A power failure that plunged most of Zambia into darkness on Monday was caused by a fault at a transformer in a substation in the north of the country, according to a copy of a letter from the biggest electricity supplier to mines.
Preliminary findings show that the error at the Kitwe substation tripped the remaining transformers, some of which were out of service for upgrading, according to the letter from Copperbelt Energy Corp. seen by Bloomberg News.
“The resultant situation led to the total loss of generation at Kafue Gorge and Kariba North Bank power stations,” which are the countries biggest power plants, Copperbelt Energy said.
A spokeswoman for the company wasn’t immediately able to verify the contents of the letter when contacted by phone.

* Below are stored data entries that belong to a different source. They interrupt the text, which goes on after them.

(** Four weights whose sum is [== 0] give four zeros; otherwise each weight
    is divided by the sum, in order.  No exception either way. *)
Lemma normalizeJointWeights_four (w0 w1 w2 w3 : num) :
  let total := sum [w0; w1; w2; w3] in
  normalizeJointWeights [w0; w1; w2; w3]
  = Ok (if num_eqb total (num_of_Z 0)
        then [num_of_Z 0; num_of_Z 0; num_of_Z 0; num_of_Z 0]
        else [num_div w0 total; num_div w1 total; num_div w2 total; num_div w3 total]).
Proof.
  intros total. unfold normalizeJointWeights. fold total.
  destruct (num_eqb total (num_of_Z 0)) eqn:E; simpl; [reflexivity|].
  unfold truediv. rewrite E. reflexivity.
Qed.



End JointWeights.

(** ** Hash and equality of [Vertex] *)

Section HashAndEquality.
Context {PN : PyNum}.

(** Two vertices with the same position have the same hash: no attribute
    but [position] takes part in [__hash__]. *)
Lemma hash_covers_position (f : Field) : hash_covers f -> f = field_position.
Proof.
  intros (a & b & Hag & Hh).
  destruct f; try reflexivity; exfalso; apply Hh; unfold Vertex_hash;
    now rewrite (Hag field_position) by discriminate.
Qed.

(** As soon as two numbers are neither close nor equal, every attribute
    takes part in [__eq__]. *)
Lemma eq_covers_all (a b : num) :
  num_close a b = false -> num_eqb a b = false -> forall f, eq_covers f.
Proof.
  intros Hc He f.
  set (v := mkVec3 a a a). set (u := mkVec2 a a).
  assert (Ev : Vec3_eqb v (mkVec3 b a a) = false) by (unfold Vec3_eqb; simpl; now rewrite Hc).
  assert (Eu : Vec2_eqb u (mkVec2 b a) = false) by (unfold Vec2_eqb; simpl; now rewrite Hc).
  destruct f.
  - exists (mkVertex v u v [] []), (mkVertex (mkVec3 b a a) u v [] []).
    split; [intros g Hg; destruct g; (reflexivity || congruence)|].
    unfold Vertex_eq. simpl. now rewrite Ev.
  - exists (mkVertex v u v [] []), (mkVertex v (mkVec2 b a) v [] []).
    split; [intros g Hg; destruct g; (reflexivity || congruence)|].
    unfold Vertex_eq. simpl. now rewrite Eu, andb_false_r.
  - exists (mkVertex v u v [] []), (mkVertex v u (mkVec3 b a a) [] []).
    split; [intros g Hg; destruct g; (reflexivity || congruence)|].
    unfold Vertex_eq. simpl. now rewrite Ev, andb_false_r.
  - exists (mkVertex v u v [0] []), (mkVertex v u v [1] []).
    split; [intros g Hg; destruct g; (reflexivity || congruence)|].
    unfold Vertex_eq. simpl. now rewrite !andb_false_r.
  - exists (mkVertex v u v [] [a]), (mkVertex v u v [] [b]).
    split; [intros g Hg; destruct g; (reflexivity || congruence)|].
    unfold Vertex_eq. simpl. now rewrite He, !andb_false_r.
Qed.

End HashAndEquality.

(** C4, as the code has it.  [__hash__] is the hash of [position.x], in
    any arithmetic, and the only attribute it covers is [position].  In
    IEEE arithmetic [__eq__] covers all five attributes; and the hash is
    not consistent with it: there are two vertices that [__eq__] accepts,
    with everything but the position the same, whose hashes differ. *)
Theorem Vertex_hash_covers_position_only :
  (forall (PN : PyNum) (v : Vertex), Vertex_hash v = num_hash (x (position v)))
  /\ (forall (PN : PyNum) (f : Field), hash_covers f -> f = field_position)
  /\ (forall f : Field, @eq_covers IEEE.Binary64 f)
  /\ (exists a b : @Vertex IEEE.Binary64,
        (forall g, g <> field_position -> agree_on g a b)
        /\ Vertex_eq a b = true
        /\ Vertex_hash a <> Vertex_hash b).
Proof.
  split; [reflexivity|]. split; [intros PN; apply hash_covers_position|]. split.
  - apply (eq_covers_all (PN := IEEE.Binary64) (IEEE.of_Z 0) (IEEE.of_Z 1));
      vm_compute; reflexivity.
  - exists Sample.vOne, Sample.vAside. split; [|split].
    + intros g Hg. destruct g; (reflexivity || congruence).
    + vm_compute. reflexivity.
    + vm_compute. discriminate.
Qed.

(** ** The exporter's monad *)

Section MonadFacts.
Context {PN : PyNum} {MU : Mathutils} {BL : Blender}.
Local Open Scope exporter_scope.

Lemma bind_Ok {A B : Type} (m : M A) (k : A -> M B) (w w1 : World) (a : A) :
  m w = (Ok a, w1) -> bind m k w = k a w1.
Proof. intros H. unfold bind. now rewrite H. Qed.

Lemma bind_Raise {A B : Type} (m : M A) (k : A -> M B) (w w1 : World) (e : exn) :
  m w = (Raise e, w1) -> bind m k w = (Raise e, w1).
Proof. intros H. unfold bind. now rewrite H. Qed.

Lemma bind_Ok_inv {A B : Type} (m : M A) (k : A -> M B) (w w' : World) (b : B) :
  bind m k w = (Ok b, w') ->
  exists a w1, m w = (Ok a, w1) /\ k a w1 = (Ok b, w').
Proof.
  unfold bind. destruct (m w) as [[a|e] w1]; [|discriminate].
  intros H. now exists a, w1.
Qed.

Lemma bind_Raise_inv {A B : Type} (m : M A) (k : A -> M B) (w w' : World) (e : exn) :
  bind m k w = (Raise e, w') ->
  m w = (Raise e, w')
  \/ exists a w1, m w = (Ok a, w1) /\ k a w1 = (Raise e, w').
Proof.
  unfold bind. destruct (m w) as [[a|e1] w1]; intros H.
  - right. now exists a, w1.
  - left. injection H as -> ->. reflexivity.
Qed.

Lemma emit_nil (w : World) : emit [] w = w.
Proof. destruct w. unfold emit, set_file. simpl. now rewrite app_nil_r. Qed.

Lemma emit_emit (a b : list Item) (w : World) :
  emit b (emit a w) = emit (a ++ b) w.
Proof. unfold emit, set_file. simpl. now rewrite app_assoc. Qed.

Lemma write_emit (i : Item) (w : World) : write i w = (Ok tt, emit [i] w).
Proof. reflexivity. Qed.

Lemma writeFloat_emit (value : num) (w : World) :
  writeFloat value w = (Ok tt, emit [F32 value] w).
Proof. reflexivity. Qed.

Lemma writeBool_emit (value : bool) (w : World) :
  writeBool value w = (Ok tt, emit [Bool8 value] w).
Proof. reflexivity. Qed.

(** A loop that writes one field per element. *)
Lemma for_each_write {A : Type} (f : A -> Item) (l : list A) :
  forall w, for_each l (fun a => write (f a)) w = (Ok tt, emit (map f l) w).
Proof.
  induction l as [|a l IH]; intros w; simpl.
  - now rewrite emit_nil.
  - rewrite (bind_Ok _ _ _ _ _ (write_emit (f a) w)), IH, emit_emit. reflexivity.
Qed.

Section Respects.
Variable R : World -> World -> Prop.
Hypothesis R_refl : forall w, R w w.
Hypothesis R_trans : forall a b c, R a b -> R b c -> R a c.

Lemma respects_ret {A : Type} (a : A) : respects R (ret a).
Proof. intros w r w' [= _ <-]. apply R_refl. Qed.

Lemma respects_raise {A : Type} (e : exn) : respects R (raise e : M A).
Proof. intros w r w' [= _ <-]. apply R_refl. Qed.

Lemma respects_lift {A : Type} (x : Result A) : respects R (lift x).
Proof. intros w r w' [= _ <-]. apply R_refl. Qed.

Lemma respects_get : respects R get.
Proof. intros w r w' [= _ <-]. apply R_refl. Qed.

Lemma respects_bind {A B : Type} (m : M A) (k : A -> M B) :
  respects R m -> (forall a, respects R (k a)) -> respects R (bind m k).
Proof.
  intros Hm Hk w r w'. unfold bind.
  destruct (m w) as [[a|e] w1] eqn:E.
  - intros H. exact (R_trans _ _ _ (Hm _ _ _ E) (Hk a _ _ _ H)).
  - intros [= _ <-]. exact (Hm _ _ _ E).
Qed.

Lemma respects_for_each_In {A : Type} (l : list A) (body : A -> M unit) :
  (forall a, In a l -> respects R (body a)) -> respects R (for_each l body).
Proof.
  induction l as [|a l IH]; intros Hb; simpl.
  - apply respects_ret.
  - apply respects_bind; [apply Hb; now left | intros _; apply IH].
    intros b Hin. apply Hb. now right.
Qed.

Lemma respects_for_each {A : Type} (l : list A) (body : A -> M unit) :
  (forall a, respects R (body a)) -> respects R (for_each l body).
Proof. intros Hb. apply respects_for_each_In. auto. Qed.

End Respects.

End MonadFacts.

(** ** Writers *)

Section WriterFacts.
Context {PN : PyNum} {MU : Mathutils} {BL : Blender}.
Local Open Scope exporter_scope.

Lemma writeUint8_run (value : Z) (w : World) :
  writeUint8 value w
  = if in_range value 255 then (Ok tt, emit [U8 value] w) else (Raise StructError, w).
Proof. unfold writeUint8. destruct (in_range value 255); reflexivity. Qed.

Lemma writeUint16_run (value : Z) (w : World) :
  writeUint16 value w
  = if in_range value 65535 then (Ok tt, emit [U16 value] w) else (Raise StructError, w).
Proof. unfold writeUint16. destruct (in_range value 65535); reflexivity. Qed.

Lemma writeUint32_run (value : Z) (w : World) :
  writeUint32 value w
  = if in_range value 4294967295 then (Ok tt, emit [U32 value] w)
    else (Raise StructError, w).
Proof. unfold writeUint32. destruct (in_range value 4294967295); reflexivity. Qed.

Lemma writeString_run (text : str) (w : World) :
  writeString text w
  = if forallb (fun c => (c <? 128)%N) text then (Ok tt, emit [Text text] w)
    else (Raise UnicodeEncodeError, w).
Proof.
  unfold writeString, encode_ascii, bind, lift.
  destruct (forallb _ text); reflexivity.
Qed.

Lemma in_range_spec (value bound : Z) :
  in_range value bound = true <-> 0 <= value <= bound.
Proof. unfold in_range. rewrite andb_true_iff, !Z.leb_le. tauto. Qed.

Lemma writePose_run (m : Matrix) (w : World) :
  writePose m w = (Ok tt, emit (pose_record m) w).
Proof.
  unfold writePose. cbv zeta.
  repeat (erewrite bind_Ok by apply writeFloat_emit).
  rewrite writeFloat_emit, !emit_emit. reflexivity.
Qed.

(** Lines 157-161 leave the world alone and yield the parent-space matrix,
    or raise when the parent's matrix is singular. *)
Lemma parentSpacePose_Ok_inv (transform : Matrix) (bone : Bone) (w w' : World)
      (m : Matrix) :
  parentSpacePose transform bone w = (Ok m, w') ->
  w' = w
  /\ is_parent_space transform (pose_position w) (action w) (frame_current w) bone m.
Proof.
  unfold parentSpacePose, is_parent_space, bind, matrix, invert, ret, raise.
  destruct (bone_parent bone) as [parent|].
  - destruct (inverted _) as [inverse|] eqn:E; [|discriminate].
    intros [= <- <-]. split; [reflexivity|]. now exists inverse.
  - intros [= <- <-]. auto.
Qed.

Lemma parentSpacePose_Ok (transform : Matrix) (bone : Bone) (w : World) (m : Matrix) :
  is_parent_space transform (pose_position w) (action w) (frame_current w) bone m ->
  parentSpacePose transform bone w = (Ok m, w).
Proof.
  unfold parentSpacePose, is_parent_space, bind, matrix, invert, ret, raise.
  destruct (bone_parent bone) as [parent|].
  - intros (inverse & -> & ->). reflexivity.
  - intros ->. reflexivity.
Qed.

Lemma bone_loop_Ok_inv (transform : Matrix) (bs : list Bone) :
  forall w w',
    for_each bs (writeBonePose transform) w = (Ok tt, w') ->
    exists ms,
      Forall2 (is_parent_space transform (pose_position w) (action w) (frame_current w))
              bs ms
      /\ w' = emit (flat_map pose_record ms) w.
Proof.
  induction bs as [|b bs IH]; intros w w'; simpl.
  - intros [= <-]. exists []. split; [constructor|]. simpl. now rewrite emit_nil.
  - intros H. apply bind_Ok_inv in H as ([] & w1 & H1 & H2).
    unfold writeBonePose in H1. apply bind_Ok_inv in H1 as (m & w0 & Hm & Hw).
    apply parentSpacePose_Ok_inv in Hm as [-> Hm].
    rewrite writePose_run in Hw. injection Hw as <-.
    apply IH in H2 as (ms & Hms & ->).
    exists (m :: ms). split; [constructor; assumption|].
    simpl. now rewrite emit_emit.
Qed.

The power cuts that lasted until Tuesday afternoon could cost mining companies four days’ worth of output and the economy more than $50 million in lost productivity. The failure also led to blackouts in large parts of Zimbabwe, knocking out hydro-electric and thermal plants in the neighboring country.
Zesco Ltd., Zambia’s state-owned power company that supplies Copperbelt Energy, has been undertaking rolling blackouts as it struggles to meet demand.
Construction of the Itezhi Tezhi hydropower project and Maamba coal-fired power station that would help boost capacity have been delayed.